(* ===== verification/Auth.v ===== *)
(** * Authentication of headers (src/base/lib/auth.c)

    A client signs the header of a request with a key shared by the cluster; mbd checks
    the signature and the age before it looks at the request.  HMAC-SHA256 comes from a
    library and is a parameter. *)

From S2P Require Import Prelude CString MbdTypes MbdBase MbdJob MbdSched SbdTypes Wire WireXdr.

Open Scope list_scope.
Open Scope Z_scope.

Definition AUTH_KEY_SIZE : nat := 32.
Definition AUTH_MAX_AGE : Z := 60.

(** The static variables of the file. *)
Record auth_state : Type := mk_auth_state {
  auth_key : list Z;
  auth_key_loaded : bool;
  auth_required : bool;
  auth_allowed_age : Z
}.

Definition auth_state_eta (x : auth_state) : auth_state :=
  mk_auth_state (auth_key x) (auth_key_loaded x) (auth_required x) (auth_allowed_age x).
#[export] Instance set_auth_key : Setter auth_key. Proof. setter auth_state_eta. Defined.
#[export] Instance set_auth_key_loaded : Setter auth_key_loaded. Proof. setter auth_state_eta. Defined.
#[export] Instance set_auth_required' : Setter auth_required. Proof. setter auth_state_eta. Defined.
#[export] Instance set_auth_allowed_age : Setter auth_allowed_age. Proof. setter auth_state_eta. Defined.

Definition auth_start : auth_state := mk_auth_state (replicate AUTH_KEY_SIZE 0) false true AUTH_MAX_AGE.

(** ** The key *)

(** [file] is what [read] gets of the key file, [None] when LL_CONF_DIR is not set or the
    file cannot be opened; [false] for -1. *)
Definition auth_load_key (file : option (list Z)) (st : auth_state) : auth_state * bool :=
  if auth_key_loaded st then (st, true)
  else
    match file with
    | None => (st, false)
    | Some bytes =>
        let bytes := take AUTH_KEY_SIZE bytes in
        let st := st <| auth_key ::= fun k => bytes ++ drop (length bytes) k |> in
        if negb (length bytes =? AUTH_KEY_SIZE)%nat then (st, false)
        else (st <| auth_key_loaded := true |>, true)
    end.

Definition auth_init (file : option (list Z)) (required allowed_age : Z) (st : auth_state) : auth_state * bool :=
  let (st, ok) := auth_load_key file st in
  if negb ok then (st, false)
  else
    let st := st <| auth_required := negb (required =? 0) |> in
    (if 0 <? allowed_age then st <| auth_allowed_age := allowed_age |> else st, true).

Definition auth_set_required (required : Z) (st : auth_state) : auth_state :=
  st <| auth_required := negb (required =? 0) |>.

(** The key file afterwards: an existing one is kept.  [random] is what [getrandom] fills
    in, [creat] whether the file can be created, [written] how many bytes are written. *)
Definition auth_generate_key (path_ok : bool) (random : option (list Z)) (creat : bool) (written : nat)
    (file : option (list Z)) : option (list Z) * bool :=
  if negb path_ok then (file, false)
  else
    match random with
    | None => (file, false)
    | Some key =>
        match file with
        | Some k => (Some k, true)
        | None =>
            if negb creat then (None, false)
            else (Some (take written key), (written =? AUTH_KEY_SIZE)%nat)
        end
    end.

(** ** Signatures *)

(** The bytes of [struct protocol_header] in memory, on a little-endian machine. *)
Definition le_bytes (z : Z) : list Z := rev (be_put 4 (u32 z)).

Definition header_image (h : protocol_header) : list Z :=
  le_bytes (hdr_sequence h) ++ le_bytes (hdr_operation h) ++ le_bytes (hdr_version h) ++ le_bytes (hdr_length h) ++
  le_bytes (hdr_status h) ++ le_bytes (hdr_uid h) ++ le_bytes (hdr_gid h) ++ le_bytes (hdr_timestamp h) ++ hdr_hmac h.

Section hmac.
(** [HMAC(EVP_sha256(), key, ...)]: the digest, [None] on failure. *)
Variable HMAC : list Z -> list Z -> option (list Z).

(** What is signed: the signature and the length are cleared first. *)
Definition unsigned (h : protocol_header) : protocol_header :=
  h <| hdr_hmac := replicate HMAC_SIZE 0 |> <| hdr_length := 0 |>.

Definition compute_hmac (st : auth_state) (h : protocol_header) : option (list Z) :=
  match HMAC (auth_key st) (header_image (unsigned h)) with
  | Some d => if (length d =? AUTH_KEY_SIZE)%nat then Some d else None
  | None => None
  end.

(** The header as signed, [None] for -1. *)
Definition auth_sign_header (file : option (list Z)) (getuid getgid time : Z) (h : protocol_header) (st : auth_state)
    : auth_state * option protocol_header :=
  let (st, ok) := auth_load_key file st in
  if negb ok then (st, None)
  else
    let h := h <| hdr_uid := u32 getuid |> <| hdr_gid := u32 getgid |> <| hdr_timestamp := u32 time |>
               <| hdr_hmac := replicate HMAC_SIZE 0 |> in
    match compute_hmac st h with
    | Some d => (st, Some (h <| hdr_hmac := d |>))
    | None => (st, None)
    end.

(** [true] for 0. *)
Definition auth_verify_header (file : option (list Z)) (time : Z) (h : protocol_header) (st : auth_state)
    : auth_state * bool :=
  if negb (auth_required st) then (st, true)
  else
    let (st, ok) := auth_load_key file st in
    if negb ok then (st, false)
    else
      match compute_hmac st h with
      | None => (st, false)
      | Some expected =>
          if negb (bool_decide (expected = take AUTH_KEY_SIZE (hdr_hmac h))) then (st, false)
          else
            let age := i32 (i32 (u32 time) - i32 (hdr_timestamp h)) in
            let age := if age <? 0 then i32 (- age) else age in
            (st, negb (i32 (auth_allowed_age st) <? age))
      end.

(** ** What it protects *)

(** The fields under the signature. *)
Definition signed_fields (h : protocol_header) : list Z :=
  [hdr_sequence h; hdr_operation h; hdr_version h; hdr_status h; hdr_uid h; hdr_gid h; hdr_timestamp h].

Definition fields_fit (h : protocol_header) : Prop :=
  forallb is_i32 [hdr_sequence h; hdr_operation h; hdr_version h; hdr_status h] = true /\
  forallb is_u32 [hdr_uid h; hdr_gid h; hdr_timestamp h] = true.

Lemma le_bytes_length z : length (le_bytes z) = 4%nat.
Proof. unfold le_bytes. by rewrite length_rev, be_put_length. Qed.

Lemma le_bytes_inj x y : le_bytes x = le_bytes y -> u32 x = u32 y.
Proof.
  intros He. unfold le_bytes in He. apply (f_equal (@rev Z)) in He. rewrite !rev_involutive in He.
  apply (f_equal (be_val 0)) in He. rewrite !be_val_put in He.
  assert (Hm : forall z, u32 z mod 256 ^ Z.of_nat 4 = u32 z).
  { intros z. apply Z.mod_small. unfold u32. change (256 ^ Z.of_nat 4) with (2 ^ 32). apply Z.mod_pos_bound. lia. }
  by rewrite !Hm in He.
Qed.

Lemma u32_i32 x y : is_i32 x = true -> is_i32 y = true -> u32 x = u32 y -> x = y.
Proof.
  unfold is_i32, u32. intros [H1 H2]%andb_prop [H3 H4]%andb_prop He. b2p.
  apply (f_equal (signed 32)) in He. by rewrite !(signed_mod 32) in He by lia.
Qed.

Lemma u32_u32 x y : is_u32 x = true -> is_u32 y = true -> u32 x = u32 y -> x = y.
Proof. unfold is_u32, u32. intros [H1 H2]%andb_prop [H3 H4]%andb_prop He. b2p. by rewrite !Z.mod_small in He by lia. Qed.

(** The image determines the signed fields. *)
Lemma image_inj h1 h2 :
  fields_fit h1 -> fields_fit h2 -> header_image (unsigned h1) = header_image (unsigned h2) ->
  signed_fields h1 = signed_fields h2.
Proof.
  intros [F1 G1] [F2 G2] He. unfold header_image, unsigned in He. cbn -[le_bytes] in He.
  cbn in F1, G1, F2, G2.
  repeat match goal with H : _ && _ = true |- _ => apply andb_prop in H as [? H] end.
  repeat (apply app_inj_1 in He as [? He]; [|by rewrite !le_bytes_length]).
  unfold signed_fields.
  rewrite (u32_i32 (hdr_sequence h1) (hdr_sequence h2)), (u32_i32 (hdr_operation h1) (hdr_operation h2)),
    (u32_i32 (hdr_version h1) (hdr_version h2)), (u32_i32 (hdr_status h1) (hdr_status h2)),
    (u32_u32 (hdr_uid h1) (hdr_uid h2)), (u32_u32 (hdr_gid h1) (hdr_gid h2)),
    (u32_u32 (hdr_timestamp h1) (hdr_timestamp h2)) by (done || by apply le_bytes_inj).
  done.
Qed.
Lemma loaded_load_key file st : auth_key_loaded st = true -> auth_load_key file st = (st, true).
Proof. intros Hl. unfold auth_load_key. by rewrite Hl. Qed.

(** Clocks that agree up to the allowed age. *)
Lemma age_ok t1 t2 a :
  0 <= t1 < 2 ^ 31 -> 0 <= t2 < 2 ^ 31 -> 0 <= a < 2 ^ 31 ->
  let age := i32 (i32 (u32 t1) - i32 t2) in
  negb (i32 a <? if age <? 0 then i32 (- age) else age) = (Z.abs (t1 - t2) <=? a).
Proof.
  intros H1 H2 Ha. cbv zeta.
  assert (Hi : forall z, - 2 ^ 31 <= z < 2 ^ 31 -> i32 z = z) by (intros z Hz; unfold i32; rewrite Z.mod_small; lia).
  assert (Hu : u32 t1 = t1) by (unfold u32; apply Z.mod_small; lia).
  rewrite Hu, (Hi t1), (Hi t2), (Hi (t1 - t2)), (Hi a) by lia.
  rewrite <- Z.leb_antisym. destruct (Z.ltb_spec (t1 - t2) 0); [rewrite Hi by lia; f_equal; lia|f_equal; lia].
Qed.

(** A signed header passes, whatever length is filled in, while the clocks agree up to the
    allowed age. *)
Lemma signed_accepted file file' sk vk uid gid t t' h h' len :
  (auth_load_key file' vk).2 = true -> auth_key (auth_load_key file' vk).1 = auth_key (auth_load_key file sk).1 ->
  0 <= auth_allowed_age vk < 2 ^ 31 -> 0 <= t < 2 ^ 31 -> 0 <= t' < 2 ^ 31 ->
  (auth_sign_header file uid gid t h sk).2 = Some h' ->
  (auth_verify_header file' t' (h' <| hdr_length := len |>) vk).2 =
    negb (auth_required vk) || (Z.abs (t' - t) <=? auth_allowed_age vk).
Proof.
  intros Hv Hk Ha Ht Ht' Hsign. unfold auth_verify_header. destruct (auth_required vk); cbn [negb orb]; [|done].
  assert (Hage : auth_allowed_age (auth_load_key file' vk).1 = auth_allowed_age vk).
  { unfold auth_load_key. repeat case_match; done. }
  destruct (auth_load_key file' vk) as [vk' ok]. cbn [fst snd] in *. subst ok. cbn [negb].
  unfold auth_sign_header in Hsign. destruct (auth_load_key file sk) as [sk' ok']. cbn [fst] in Hk.
  destruct ok'; cbn [negb snd] in Hsign; [|done].
  set (h0 := h <| hdr_uid := _ |> <| hdr_gid := _ |> <| hdr_timestamp := _ |> <| hdr_hmac := _ |>) in Hsign.
  unfold compute_hmac in *. destruct (HMAC (auth_key sk') (header_image (unsigned h0))) as [d|] eqn:Hd; [|done].
  destruct (length d =? AUTH_KEY_SIZE)%nat eqn:Hl; [|done]. cbn [snd] in Hsign.
  assert (h' = h0 <| hdr_hmac := d |>) as -> by congruence.
  change (unsigned (h0 <| hdr_hmac := d |> <| hdr_length := len |>)) with (unsigned h0).
  rewrite Hk, Hd, Hl. change (hdr_hmac (h0 <| hdr_hmac := d |> <| hdr_length := len |>)) with d.
  rewrite take_ge, bool_decide_true by (try apply Nat.eqb_eq in Hl; done || lia). cbn [negb snd].
  change (hdr_timestamp (h0 <| hdr_hmac := d |> <| hdr_length := len |>)) with (u32 t).
  assert (Hu : u32 t = t) by (unfold u32; apply Z.mod_small; lia). rewrite Hu, Hage. by rewrite age_ok.
Qed.

(** C30: The signature of a request protects its header and nothing else.  A header signed
    with the cluster's key is accepted while the clocks agree up to the allowed age,
    whatever length is filled in later; and if mbd, which holds the key, accepts another
    header under the same signature, then either every field of the two but the length is
    the same (the operation, the caller's uid and gid and the time among them), or two
    different messages with the same digest are at hand. *)
Theorem auth_header_protected file file' sk vk uid gid t t' h h' len :
  auth_key_loaded sk = true -> auth_key_loaded vk = true -> auth_key vk = auth_key sk ->
  auth_required vk = true -> 0 <= auth_allowed_age vk < 2 ^ 31 -> 0 <= t < 2 ^ 31 -> 0 <= t' < 2 ^ 31 ->
  (auth_sign_header file uid gid t h sk).2 = Some h' -> fields_fit h' ->
  (auth_verify_header file' t' (h' <| hdr_length := len |>) vk).2 = (Z.abs (t' - t) <=? auth_allowed_age vk) /\
  forall h2, hdr_hmac h2 = hdr_hmac h' -> fields_fit h2 -> (auth_verify_header file' t' h2 vk).2 = true ->
    signed_fields h2 = signed_fields h' \/
    exists m1 m2, m1 <> m2 /\ HMAC (auth_key sk) m1 = HMAC (auth_key sk) m2.
Proof.
  intros Hs Hv Hk Hr Ha Ht Ht' Hsign Hf.
  pose proof (signed_accepted file file' sk vk uid gid t t' h h' len) as Hpass.
  rewrite !loaded_load_key in Hpass by done. specialize (Hpass eq_refl Hk Ha Ht Ht' Hsign).
  unfold auth_sign_header in Hsign. rewrite loaded_load_key in Hsign by done.
  cbn [negb] in Hsign. set (h0 := h <| hdr_uid := _ |> <| hdr_gid := _ |> <| hdr_timestamp := _ |> <| hdr_hmac := _ |>) in Hsign.
  unfold compute_hmac in Hsign. destruct (HMAC (auth_key sk) (header_image (unsigned h0))) as [d|] eqn:Hd; [|done].
  destruct (length d =? AUTH_KEY_SIZE)%nat eqn:Hl; [|done]. assert (h' = h0 <| hdr_hmac := d |>) as -> by (cbn [snd] in Hsign; congruence). clear Hsign. apply Nat.eqb_eq in Hl.
  assert (Hver : forall h2, hdr_hmac h2 = d -> (auth_verify_header file' t' h2 vk).2 =
    match compute_hmac vk h2 with
    | Some e => bool_decide (e = d) && negb (i32 (auth_allowed_age vk) <?
        let age := i32 (i32 (u32 t') - i32 (hdr_timestamp h2)) in if age <? 0 then i32 (- age) else age)
    | None => false
    end).
  { intros h2 Hh. unfold auth_verify_header. rewrite Hr, loaded_load_key by done. cbn [negb].
    destruct (compute_hmac vk h2) as [e|]; [|done]. rewrite Hh, take_ge by lia. by case_bool_decide. }
  split.
  - rewrite Hpass, Hr. done.
  - intros h2 Hh Hf2 Hacc. cbn in Hh. rewrite Hver in Hacc by done. unfold compute_hmac in Hacc. rewrite Hk in Hacc.
    destruct (HMAC (auth_key sk) (header_image (unsigned h2))) as [e|] eqn:He; [|done].
    destruct (length e =? AUTH_KEY_SIZE)%nat; [|done]. apply andb_prop in Hacc as [Hed _]. apply bool_decide_eq_true in Hed as ->.
    destruct (decide (header_image (unsigned h2) = header_image (unsigned h0))) as [Hi|Hi].
    + left. by apply (image_inj h2 (h0 <| hdr_hmac := d |>)).
    + right. exists (header_image (unsigned h2)), (header_image (unsigned h0)). split; [done|congruence].
Qed.
End hmac.

(** *** A digest for the witness: the bytes of the fields themselves. *)
Definition demo_digest (key m : list Z) : option (list Z) := Some (take AUTH_KEY_SIZE m).

Definition demo_auth : auth_state := (auth_load_key (Some (replicate AUTH_KEY_SIZE 7)) auth_start).1.

Definition demo_signed : protocol_header :=
  default init_protocol_header (auth_sign_header demo_digest None 1001 100 1000 init_protocol_header demo_auth).2.

Lemma auth_header_protected_witness :
  (auth_verify_header demo_digest None 1030 (demo_signed <| hdr_length := 44 |>) demo_auth).2 = true /\
  (auth_verify_header demo_digest None 1061 demo_signed demo_auth).2 = false.
Proof.
  split.
  - destruct (auth_header_protected demo_digest None None demo_auth demo_auth 1001 100 1000 1030 init_protocol_header demo_signed 44)
      as [H _]; [vm_compute; done..|exact H].
  - destruct (auth_header_protected demo_digest None None demo_auth demo_auth 1001 100 1000 1061 init_protocol_header demo_signed 0)
      as [H _]; [vm_compute; done..|exact H].
Defined.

Brief: Pick out the lines above that hold the string "getuid" and show them.

Exercise response:
Definition auth_sign_header (file : option (list Z)) (getuid getgid time : Z) (h : protocol_header) (st : auth_state)
    let h := h <| hdr_uid := u32 getuid |> <| hdr_gid := u32 getgid |> <| hdr_timestamp := u32 time |>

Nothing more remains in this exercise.